19      Indeed, on the assumption that the pleas for annulment raised by HSBC and JPMC, respectively, are identical, it must be noted that, in accordance with the case-law of the Court of Justice, in particular that recalled in paragraph 7 above, the interest, within the meaning of the second paragraph of Article 40 of the Statute of the Court of Justice of the European Union, must be established by reference to the form of order sought and not to the pleas in law put forward, taken alone (see also, to that effect, order of the President of the Court of 17 June 1997, National Power and PowerGen v Commission, C‑151/97 P(I) and C‑157/97 P(I), EU:C:1997:307, paragraph 57).

20      In addition, if a person had to be granted leave to intervene in every case in which another person in a similar situation is a party and which may result in a judgment the grounds of which could have an effect on how his or her own position is assessed, it would become difficult, impossible even, to determine when an interest in intervening exists (order of the President of the Court of 10 September 2019, Council v K. Chrysostomides & Co. and Others, C‑597/18 P, not published, EU:C:2019:740, paragraph 15).

21      As regards the fact, also relied upon by JPMC, that the proceedings on their action were stayed by the General Court, pursuant to Article 69(d) of its Rules of Procedure, pending the resolution of the present case, it is apparent from the Court of Justice’s case-law that the purpose of the right to intervene in proceedings before the Court is to allow persons with an interest in the result of a case to set out their arguments. The right of the applicants to intervene to assert their rights and to set out their arguments — which flows from Article 47 of the Charter of Fundamental Rights of the European Union and, in particular, from the guarantees inherent in the right to an effective remedy enshrined in that provision — is guaranteed by virtue of their being parties to proceedings pending before, and not yet examined by, the General Court (order of the President of the Court of 10 September 2019, Council v K. Chrysostomides & Co. and Others, C‑597/18 P, not published, EU:C:2019:740, paragraph 18).
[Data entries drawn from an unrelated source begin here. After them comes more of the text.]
(* ===== verification/Guards.v ===== *)
(** * RAII guards ([sync/mutex.hpp], [sync/semaphore.hpp], [sync/rwlock.hpp],
      [core/defer.hpp])

    ScopedLock, Guard, ReadGuard and WriteGuard are move-only owners of one
    acquisition: the pointer they keep is null after a move.  Each class is an
    instance of the interface of [Raii]; the resource [r] names one acquisition
    of the lock, so a release of [r] is the call of Unlock (Release,
    ReadUnlock, WriteUnlock) that gives this acquisition back.  Defer adds two
    operations, Cancel and ExecuteNow, which are modelled as further steps. *)
From S2P Require Import Prelude Raii.

(** ** AsyncMutex::ScopedLock *)
Module ScopedLock.
Record ScopedLock (R : Type) := mk { mutex_ : option R }.
Arguments mk {R}.
Arguments mutex_ {R}.

Definition ctor {R} (mutex : R) : ScopedLock R := mk (Some mutex).

Definition dtor {R} (o : ScopedLock R) : list R :=
  match mutex_ o with Some m => [m] | None => [] end.

Definition move {R} (other : ScopedLock R) : ScopedLock R * ScopedLock R :=
  (mk (mutex_ other), mk None).

Definition assign {R} (self : bool) (this other : ScopedLock R)
    : ScopedLock R * ScopedLock R * list R :=
  if negb self then
    let unlocked := match mutex_ this with Some m => [m] | None => [] end in
    (mk (mutex_ other), mk None, unlocked)
  else (this, other, []).

#[global] Instance owner R : UniqueOwner (ScopedLock R) R :=
  { uo_make := ctor; uo_held := mutex_; uo_dtor := dtor; uo_move := move; uo_assign := assign }.
#[global] Instance laws R : OwnerLaws (ScopedLock R) R.
Proof. split; try done; by intros [[m|]]. Qed.
End ScopedLock.

(** ** AsyncSemaphore::Guard *)
Module Guard.
Record Guard (R : Type) := mk { sem_ : option R }.
Arguments mk {R}.
Arguments sem_ {R}.

Definition ctor {R} (sem : R) : Guard R := mk (Some sem).

Definition dtor {R} (o : Guard R) : list R :=
  match sem_ o with Some m => [m] | None => [] end.

Definition move {R} (other : Guard R) : Guard R * Guard R :=
  (mk (sem_ other), mk None).

Definition assign {R} (self : bool) (this other : Guard R) : Guard R * Guard R * list R :=
  if negb self then
    let released := match sem_ this with Some m => [m] | None => [] end in
    (mk (sem_ other), mk None, released)
  else (this, other, []).

#[global] Instance owner R : UniqueOwner (Guard R) R :=
  { uo_make := ctor; uo_held := sem_; uo_dtor := dtor; uo_move := move; uo_assign := assign }.
#[global] Instance laws R : OwnerLaws (Guard R) R.
Proof. split; try done; by intros [[m|]]. Qed.
End Guard.

(** ** AsyncRWLock::ReadGuard *)
Module ReadGuard.
Record ReadGuard (R : Type) := mk { lock_ : option R }.
Arguments mk {R}.
Arguments lock_ {R}.

Definition ctor {R} (lock : R) : ReadGuard R := mk (Some lock).

Definition dtor {R} (o : ReadGuard R) : list R :=
  match lock_ o with Some m => [m] | None => [] end.

Definition move {R} (other : ReadGuard R) : ReadGuard R * ReadGuard R :=
  (mk (lock_ other), mk None).

Definition assign {R} (self : bool) (this other : ReadGuard R)
    : ReadGuard R * ReadGuard R * list R :=
  if negb self then
    let unlocked := match lock_ this with Some m => [m] | None => [] end in
    (mk (lock_ other), mk None, unlocked)
  else (this, other, []).

#[global] Instance owner R : UniqueOwner (ReadGuard R) R :=
  { uo_make := ctor; uo_held := lock_; uo_dtor := dtor; uo_move := move; uo_assign := assign }.
#[global] Instance laws R : OwnerLaws (ReadGuard R) R.
Proof. split; try done; by intros [[m|]]. Qed.
End ReadGuard.

(** ** AsyncRWLock::WriteGuard *)
Module WriteGuard.
Record WriteGuard (R : Type) := mk { lock_ : option R }.
Arguments mk {R}.
Arguments lock_ {R}.

Definition ctor {R} (lock : R) : WriteGuard R := mk (Some lock).

Definition dtor {R} (o : WriteGuard R) : list R :=
  match lock_ o with Some m => [m] | None => [] end.

Definition move {R} (other : WriteGuard R) : WriteGuard R * WriteGuard R :=
  (mk (lock_ other), mk None).

Definition assign {R} (self : bool) (this other : WriteGuard R)
    : WriteGuard R * WriteGuard R * list R :=
  if negb self then
    let unlocked := match lock_ this with Some m => [m] | None => [] end in
    (mk (lock_ other), mk None, unlocked)
  else (this, other, []).

#[global] Instance owner R : UniqueOwner (WriteGuard R) R :=
  { uo_make := ctor; uo_held := lock_; uo_dtor := dtor; uo_move := move; uo_assign := assign }.
#[global] Instance laws R : OwnerLaws (WriteGuard R) R.
Proof. split; try done; by intros [[m|]]. Qed.
End WriteGuard.

(** Every acquisition handed to a ScopedLock, a semaphore Guard, a
    ReadGuard or a WriteGuard is given back exactly once, however the guards
    are moved around, self-moves included. *)
Theorem guards_release_once (R : Type) :
  releases_exactly_once (ScopedLock.ScopedLock R) R ∧
  releases_exactly_once (Guard.Guard R) R ∧
  releases_exactly_once (ReadGuard.ReadGuard R) R ∧
  releases_exactly_once (WriteGuard.WriteGuard R) R.
Proof. split_and!; apply owners_release_once, _. Qed.

(** Two locks; the first guard is moved into the second, which unlocks lock 8
    first; a self-assignment changes nothing. *)
Definition guards_demo : list (owner_op nat) :=
  [OCreate 0 7; OCreate 1 8; OAssign 1 0; OAssign 1 1; OMove 1 2;
   ODestroy 0; ODestroy 1; ODestroy 2].

Lemma guards_release_once_witness :
  ∃ s : ostate (ScopedLock.ScopedLock nat) nat,
    run owner_step guards_demo owner_init = Some s ∧ released s = [8; 7] ∧
    (NoDup (released s) ∧ (∀ r, r ∈ released s → r ∈ created s) ∧
     (live s = ∅ → released s ≡ₚ created s)).
Proof.
  eexists. split; [vm_compute; reflexivity|]. split; [reflexivity|].
  apply (proj1 (guards_release_once nat)); [|repeat constructor; set_solver].
  apply reachable_run. exists guards_demo. vm_compute. reflexivity.
Defined.

(** ** Defer *)

(** A cleanup action is named by [R]; an empty [std::function] is [None]. *)
Module Defer.
Record Defer (R : Type) := mk { cleanup_ : option R }.
Arguments mk {R}.
Arguments cleanup_ {R}.

Definition ctor {R} (func : R) : Defer R := mk (Some func).

Definition dtor {R} (o : Defer R) : list R :=
  match cleanup_ o with Some f => [f] | None => [] end.

Definition move {R} (other : Defer R) : Defer R * Defer R :=
  (mk (cleanup_ other), mk None).

Definition assign {R} (self : bool) (this other : Defer R) : Defer R * Defer R * list R :=
  if negb self then
    let ran := match cleanup_ this with Some f => [f] | None => [] end in
    (mk (cleanup_ other), mk None, ran)
  else (this, other, []).

Definition Cancel {R} (o : Defer R) : Defer R := mk None.

Definition ExecuteNow {R} (o : Defer R) : Defer R * list R :=
  match cleanup_ o with Some f => (mk None, [f]) | None => (o, []) end.

#[global] Instance owner R : UniqueOwner (Defer R) R :=
  { uo_make := ctor; uo_held := cleanup_; uo_dtor := dtor; uo_move := move; uo_assign := assign }.
#[global] Instance laws R : OwnerLaws (Defer R) R.
Proof. split; try done; by intros [[m|]]. Qed.

Inductive op (R : Type) :=
  | Owner (o : owner_op R)
  | DoCancel (x : nat)
  | DoExecuteNow (x : nat).
Arguments Owner {R}.
Arguments DoCancel {R}.
Arguments DoExecuteNow {R}.

Record state (R : Type) := mkState { objs : ostate (Defer R) R; cancelled : list R }.
Arguments mkState {R}.
Arguments objs {R}.
Arguments cancelled {R}.

Definition step {R} (l : op R) (s : state R) : option (state R) :=
  let o := objs s in
  match l with
  | Owner l => o' ← owner_step l o; Some (mkState o' (cancelled s))
  | DoCancel x =>
      d ← live o !! x;
      Some (mkState (OState (<[x := Cancel d]> (live o)) (created o) (released o))
              (cancelled s ++ option_list (cleanup_ d)))
  | DoExecuteNow x =>
      d ← live o !! x;
      let '(d', ran) := ExecuteNow d in
      Some (mkState (OState (<[x := d']> (live o)) (created o) (released o ++ ran))
              (cancelled s))
  end.

Definition init {R} : state R := mkState owner_init [].

Definition inv {R} (s : state R) : Prop :=
  created (objs s) ≡ₚ cancelled s ++ released (objs s) ++ held_in (live (objs s)).

Lemma inv_step {R} l (s s' : state R) : inv s → step l s = Some s' → inv s'.
Proof.
  unfold inv. intros Hi Hs. destruct l as [l|x|x]; simpl in Hs.
  - destruct (owner_step l (objs s)) as [o'|] eqn:Ho; simplify_eq/=.
    by apply (owner_step_balance (cancelled s) l (objs s)).
  - destruct (live (objs s) !! x) as [d|] eqn:Hx; simplify_eq/=.
    pose proof (held_update _ _ _ (Cancel d) Hx) as Hu. simpl in Hu.
    rewrite Hi, <-Hu. solve_Permutation.
  - destruct (live (objs s) !! x) as [[[f|]]|] eqn:Hx; simplify_eq/=;
      pose proof (held_update _ _ _ (mk None) Hx) as Hu; simpl in Hu;
      rewrite Hi, <-Hu; solve_Permutation.
Qed.
End Defer.

(** Deferred actions: in any program over Defer objects, every action is
    run or cancelled exactly once by the time the objects are gone, and never
    both, never twice before. *)
Theorem defer_runs_once (R : Type) (s : Defer.state R) :
  reachable Defer.step Defer.init s → NoDup (created (Defer.objs s)) →
  NoDup (Defer.cancelled s ++ released (Defer.objs s)) ∧
  (live (Defer.objs s) = ∅ →
     Defer.cancelled s ++ released (Defer.objs s) ≡ₚ created (Defer.objs s)).
Proof.
  intros Hr Hnd. assert (Defer.inv s) as Hi.
  { revert Hr. apply reachable_inv; [|intros; by eapply Defer.inv_step].
    unfold Defer.inv, held_in. simpl. by rewrite collect_empty. }
  unfold Defer.inv in Hi. split.
  - rewrite Hi, app_assoc in Hnd. by apply NoDup_app in Hnd as [? _].
  - intros Hl. rewrite Hi, Hl. unfold held_in. by rewrite collect_empty, !app_nil_r.
Qed.

(** Two actions, the first moved and run early, the second cancelled. *)
Definition defer_demo : list (Defer.op nat) :=
  [Defer.Owner (OCreate 0 7); Defer.Owner (OCreate 1 8); Defer.Owner (OMove 0 2);
   Defer.DoExecuteNow 2; Defer.DoCancel 1; Defer.Owner (OAssign 2 1);
   Defer.Owner (ODestroy 0); Defer.Owner (ODestroy 1); Defer.Owner (ODestroy 2)].

Lemma defer_runs_once_witness :
  ∃ s, run Defer.step defer_demo Defer.init = Some s ∧
  created (Defer.objs s) = [7; 8] ∧
  (NoDup (Defer.cancelled s ++ released (Defer.objs s)) ∧
   (live (Defer.objs s) = ∅ →
     Defer.cancelled s ++ released (Defer.objs s) ≡ₚ created (Defer.objs s))).
Proof.
  eexists. split; [vm_compute; reflexivity|]. split; [reflexivity|].
  apply defer_runs_once; [|repeat constructor; set_solver].
  apply reachable_run. exists defer_demo. vm_compute. reflexivity.
Defined.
22      The fact that the General Court chose to designate HSBC’s action for annulment as a ‘pilot’ case and to stay the proceedings on the action brought by JPMC is not such as to call into question that finding. The aim of a decision in relation to the designation of ‘pilot’ cases and the staying of proceedings, made on the basis of Article 69(d) of the Rules of Procedure of the General Court, is to facilitate the handling of the cases in the interests of the proper administration of justice. However, that aim would be undermined and the very principle of the designation of ‘pilot’ cases disregarded if the applicants in the stayed cases were granted, simply by virtue of that status, leave to intervene in appeal proceedings (order of the President of the Court of 10 September 2019, Council v K. Chrysostomides & Co. and Others, C‑597/18 P, not published, EU:C:2019:740, paragraph 19).

23      It follows that JPMC have not established a direct and existing interest in the result of the present case. Consequently, their application to intervene must be dismissed.

 Costs

24      Under Article 138(1) of the Rules of Procedure, which applies to appeal proceedings by virtue of Article 184(1) thereof, the unsuccessful party is to be ordered to pay the costs if they have been applied for in the successful party’s pleadings. Since the Commission has not applied for costs to be awarded against JPMC and the latter have been unsuccessful in their application to intervene, it must be held that JPMC and the Commission are to bear their own costs in relation to the application to intervene.

On those grounds, the President of the Court hereby orders:

1.      The application to intervene made by JPMorgan Chase & Co., JPMorgan Chase Bank, National Association, and J.P. Morgan Services LLP is dismissed.

2.      JPMorgan Chase & Co., JPMorgan Chase Bank, National Association, and J.P. Morgan Services LLP and the European Commission shall bear their own costs.

Luxembourg, 30 April 2020.

A. Calot Escobar

 

K. Lenaerts

Registrar

 

President


*      Language of the case: English.